= Oxford Hip Score =

Patient reported outcome questionnaire

The Oxford Hip Score (OHS) is a standard patient-reported outcome (PRO) measure, or PROM, developed to assess function and pain in patients undergoing total hip replacement (THR) surgery, particularly in the context of clinical trials. The OHS has also been used for the assessment of patient outcomes, including physical therapy, and use of joint supplements(disease specific and general health measure are two other outcome measures)

==History==
The OHS was designed and developed by researchers within the Health Services Research Unit (HSRU) of the UK Department of Public Health, in association with the Nuffield Orthopaedic Centre. The OHS contains 12 questions covering aspects of hip pain and function, and is reproducible, valid and sensitive to clinically relevant changes. It is a self-assessment measure, designed to be completed by the patient; this avoids influences that might unwittingly be introduced by the surgeon or a clinical team .

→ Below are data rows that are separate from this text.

(* ===== verification/Crypto.v ===== *)
(** * Crypto: [internal/crypto/aes.go], [keys.go], [service.go] and
    [internal/crypto/local/keystore.go]

    The primitives of Go's crypto packages are arguments ([Prims]) with the
    laws the code relies on ([PrimsOk]).  The file models what the sources do
    around them: the checks on lengths, the drawing of nonces, the encoding of
    public keys, and the in-memory store of private keys. *)

From Stdlib Require Import ZArith Lia Ascii String.
From stdpp Require Import base list strings numbers gmap pretty.
From S2P Require Import Prelude Bytes Errors Model Repository World.
Open Scope string_scope.

(** ** Primitives

    The functions of AES-GCM are given to keys that [aes.NewCipher] accepts and
    to nonces of the standard size only. *)

Record Prims := mkPrims {
  gcm_Seal : bytes -> bytes -> bytes -> bytes;           (* key, nonce, plaintext *)
  gcm_Open : bytes -> bytes -> bytes -> option bytes;    (* key, nonce, ciphertext *)
  ed25519_GenerateKey : bytes -> bytes * bytes;          (* random bytes; (public, private) *)
  ed25519_Sign : bytes -> bytes -> bytes;                (* private key, message *)
  ed25519_Verify : bytes -> bytes -> bytes -> bool;      (* public key, message, signature *)
  p256_GenerateKey : bytes -> option (bytes * Z * Z);    (* (private, X, Y) *)
  ecdsa_SignASN1 : bytes -> bytes -> bytes -> option bytes; (* random, private key, digest *)
  pkix_ed25519 : bytes -> option bytes;                  (* x509.MarshalPKIXPublicKey *)
  pkix_p256 : Z -> Z -> option bytes;
  sha256_Sum256 : bytes -> bytes }.

Class PrimsOk (p : Prims) : Prop := {
  gcm_Open_Seal : forall key iv pt, List.length key = 32%nat -> List.length iv = 12%nat ->
    gcm_Open p key iv (gcm_Seal p key iv pt) = Some pt;
  ed25519_Verify_Sign : forall seed msg,
    let '(pub, priv) := ed25519_GenerateKey p seed in
    ed25519_Verify p pub msg (ed25519_Sign p priv msg) = true;
  pkix_ed25519_total : forall seed, is_Some (pkix_ed25519 p (fst (ed25519_GenerateKey p seed)));
  p256_coordinates : forall seed d x y, p256_GenerateKey p seed = Some (d, x, y) ->
    (0 <= x < 2 ^ 256 /\ 0 <= y < 2 ^ 256)%Z;
  sha256_length : forall m, List.length (sha256_Sum256 p m) = 32%nat }.

(** ** keys.go: encoding *)

(** [big.Int.Bytes]: the big-endian bytes of a non-negative integer, without
    leading zeros.  The fuel is the number of bits, at least the number of bytes. *)
Fixpoint big_bytes_fuel (fuel : nat) (z : Z) : bytes :=
  match fuel with
  | O => []
  | S fuel => if (z =? 0)%Z then [] else (big_bytes_fuel fuel (z / 256) ++ [byte_of_Z z])%list
  end.
Definition big_Bytes (z : Z) : bytes := big_bytes_fuel (Z.to_nat (Z.log2 z + 1)) z.

Definition zeroPad {E} (b : bytes) (n : nat) : outcome E bytes :=
  if (n <=? List.length b)%nat then Ok b else
  let padded := replicate n Byte.x00 in
  copy_into padded (Z.of_nat n - Z.of_nat (List.length b)) (Z.of_nat (List.length padded)) b.

Definition p256_byteLen : nat := Z.to_nat ((256 + 7) / 8).

Definition fingerprintDER (p : Prims) (publicKeyDER : bytes) : string :=
  hex (sha256_Sum256 p publicKeyDER).

Definition p256_jwk {E} (x y : Z) (keyID : string) : outcome E (list (string * string)) :=
  (let! xBytes := zeroPad (big_Bytes x) p256_byteLen in
  let! yBytes := zeroPad (big_Bytes y) p256_byteLen in
  Ok [("kty", "EC"); ("crv", "P-256"); ("x", RawEncode urlAlphabet xBytes);
      ("y", RawEncode urlAlphabet yBytes); ("kid", keyID)])%prog.

Definition ed25519_jwk (pubKey : bytes) (keyID : string) : list (string * string) :=
  [("kty", "OKP"); ("crv", "Ed25519"); ("x", RawEncode urlAlphabet pubKey); ("kid", keyID)].

(** ** aes.go *)

Definition aesNonceSize : nat := 12.

(** [aes.NewCipher]: the block cipher of a key, given by the key. *)
Definition aes_NewCipher (key : bytes) : error + bytes :=
  let k := List.length key in
  if Nat.eqb k 16 || Nat.eqb k 24 || Nat.eqb k 32 then inr key
  else inl (ENew ("crypto/aes: invalid key size " +:+ pretty k)).

(** [cipher.NewGCM], which accepts any block cipher of AES, and the methods of
    its result on nonces of the standard size; on others they panic. *)
Definition AEAD_Seal (p : Prims) (block nonce plaintext : bytes) : outcome error bytes :=
  if Nat.eqb (List.length nonce) 12 then Ok (gcm_Seal p block nonce plaintext)
  else Panic "crypto/cipher: incorrect nonce length given to GCM".
Definition AEAD_Open (p : Prims) (block nonce ciphertext : bytes) : outcome error (option bytes) :=
  if Nat.eqb (List.length nonce) 12 then Ok (gcm_Open p block nonce ciphertext)
  else Panic "crypto/cipher: incorrect nonce length given to GCM".

(** ** service.go: the KeyStore interface *)

Record KeyStore (W : Type) := mkKeyStore {
  KeyStore_Store : string -> PrivateKey -> M W string;
  KeyStore_Sign : string -> bytes -> M W bytes;
  KeyStore_Delete : string -> M W unit }.
Arguments KeyStore_Store {W}. Arguments KeyStore_Sign {W}. Arguments KeyStore_Delete {W}.

Record CryptoConfig := mkCryptoConfig {
  MasterKey : bytes;
  Argon2Time : Z; Argon2Memory : Z; Argon2Threads : Z; Argon2KeyLen : Z }.

(** crypto.DefaultConfig *)
Definition DefaultCryptoConfig (masterKey : bytes) : CryptoConfig :=
  mkCryptoConfig masterKey 1 (64 * 1024) 4 32.

Section crypto.
Context {W : Type} (p : Prims) (sys : Sys W) (json : Codec).
Local Open Scope prog_scope.

Definition aesEncrypt (key plaintext : bytes) : M W (bytes * bytes) :=
  if negb (Nat.eqb (List.length key) 32)
  then throw (ENew ("aes encrypt: master key must be 32 bytes, got " +:+
                    pretty (List.length key))) else
  let* block := mapErr (EWrap "aes encrypt: create cipher") (check (aes_NewCipher key)) in
  let* iv := mapErr (EWrap "aes encrypt: generate iv") (RandRead sys aesNonceSize) in
  let* ciphertext := Ret (AEAD_Seal p block iv plaintext) in
  ret (ciphertext, iv).

Definition aesDecrypt (key ciphertext iv : bytes) : M W bytes :=
  if negb (Nat.eqb (List.length key) 32)
  then throw (ENew ("aes decrypt: master key must be 32 bytes, got " +:+
                    pretty (List.length key))) else
  if negb (Nat.eqb (List.length iv) aesNonceSize)
  then throw (ENew ("aes decrypt: iv must be " +:+ pretty aesNonceSize +:+ " bytes, got " +:+
                    pretty (List.length iv))) else
  let* block := mapErr (EWrap "aes decrypt: create cipher") (check (aes_NewCipher key)) in
  let* opened := Ret (AEAD_Open p block iv ciphertext) in
  match opened with
  | None => throw (ENew "aes decrypt: authentication failed")
  | Some plaintext => ret plaintext
  end.

Definition generateEd25519Key (store : KeyStore W) (keyID : string) : M W KeyMaterial :=
  let* seed := mapErr (EWrap "generate ed25519 key") (RandRead sys 32) in
  let '(pubKey, privKey) := ed25519_GenerateKey p seed in
  match pkix_ed25519 p pubKey with
  | None => throw (EWrap "marshal ed25519 public key" (ENew "x509: unsupported public key type"))
  | Some publicKeyDER =>
    let* keyRef := mapErr (EWrap "store ed25519 private key")
                     (KeyStore_Store store keyID (Ed25519PrivateKey privKey)) in
    let jwk := marshal_strings json (ed25519_jwk pubKey keyID) in
    ret (mkKeyMaterial (Some publicKeyDER) (Some jwk) keyRef (fingerprintDER p publicKeyDER))
  end.

Definition generateECDSAP256Key (store : KeyStore W) (keyID : string) : M W KeyMaterial :=
  let* seed := mapErr (EWrap "generate ecdsa p256 key") (RandRead sys 32) in
  match p256_GenerateKey p seed with
  | None => throw (EWrap "generate ecdsa p256 key" (ENew "ecdsa: key generation failed"))
  | Some (privKey, X, Y) =>
    match pkix_p256 p X Y with
    | None => throw (EWrap "marshal ecdsa p256 public key" (ENew "x509: invalid point"))
    | Some publicKeyDER =>
      let* keyRef := mapErr (EWrap "store ecdsa p256 private key")
                       (KeyStore_Store store keyID (EcdsaPrivateKey privKey)) in
      let* jwkMap := Ret (p256_jwk X Y keyID) in
      let jwk := marshal_strings json jwkMap in
      ret (mkKeyMaterial (Some publicKeyDER) (Some jwk) keyRef (fingerprintDER p publicKeyDER))
    end
  end.

End crypto.

(** ** local/keystore.go: the in-memory store of private keys *)

Definition keyRefPrefix : string := "local://".

(** The verb %q on a text with nothing to escape. *)
Definition quoted (s : string) : string :=
  let q := String (ascii_of_nat 34) EmptyString in q +:+ s +:+ q.

Section local.
Context {X : Type} (env : Env) (p : Prims).
Local Open Scope prog_scope.

Definition local_Store (keyID : string) (privateKey : PrivateKey) : M (World X) string :=
  if String.eqb keyID "" then throw (ENew "local keystore: keyID must not be empty") else
  let keyRef := keyRefPrefix +:+ keyID in
  act (fun w => (set_keys (<[keyRef := privateKey]> (w_keys w)) w, tt)) ;;;
  ret keyRef.

Definition local_Sign (keyRef : string) (data : bytes) : M (World X) bytes :=
  if negb (HasPrefix keyRef keyRefPrefix)
  then throw (ENew ("local keystore: unrecognised key_ref format: " +:+ quoted keyRef)) else
  let* val := act (fun w => (w, w_keys w !! keyRef)) in
  match val with
  | None => throw (ENew ("local keystore: key not found: " +:+ quoted keyRef))
  | Some (Ed25519PrivateKey privKey) => ret (ed25519_Sign p privKey data)
  | Some (EcdsaPrivateKey privKey) =>
    if negb (Nat.eqb (List.length data) 32)
    then throw (ENew ("local keystore: ecdsa sign: data must be a 32-byte SHA-256 digest, got " +:+
                      pretty (List.length data) +:+ " bytes")) else
    let* rnd := mapErr (EWrap "local keystore: ecdsa sign") (rand_Read env 32) in
    match ecdsa_SignASN1 p rnd privKey data with
    | Some sig => ret sig
    | None => throw (EWrap "local keystore: ecdsa sign" (ENew "ecdsa: signing failed"))
    end
  | Some (OtherPrivateKey t) => throw (ENew ("local keystore: unsupported key type " +:+ t))
  end.

Definition local_Delete (keyRef : string) : M (World X) unit :=
  if negb (HasPrefix keyRef keyRefPrefix)
  then throw (ENew ("local keystore: unrecognised key_ref format: " +:+ quoted keyRef)) else
  act (fun w => (set_keys (delete keyRef (w_keys w)) w, tt)).

Definition local_KeyStore : KeyStore (World X) :=
  mkKeyStore _ local_Store local_Sign local_Delete.
End local.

The OHS is the most commonly used patient-reported hip specific measure available, because it can be completed anywhere.

The OHS and the Oxford Knee Score (OKS) were both adopted by the UK Department of Health for the assessment of hip and knee replacement operations carried out each year in National Health Service hospitals. The OHS and OKS form part of the nationwide Patient Reported Outcome Measure program.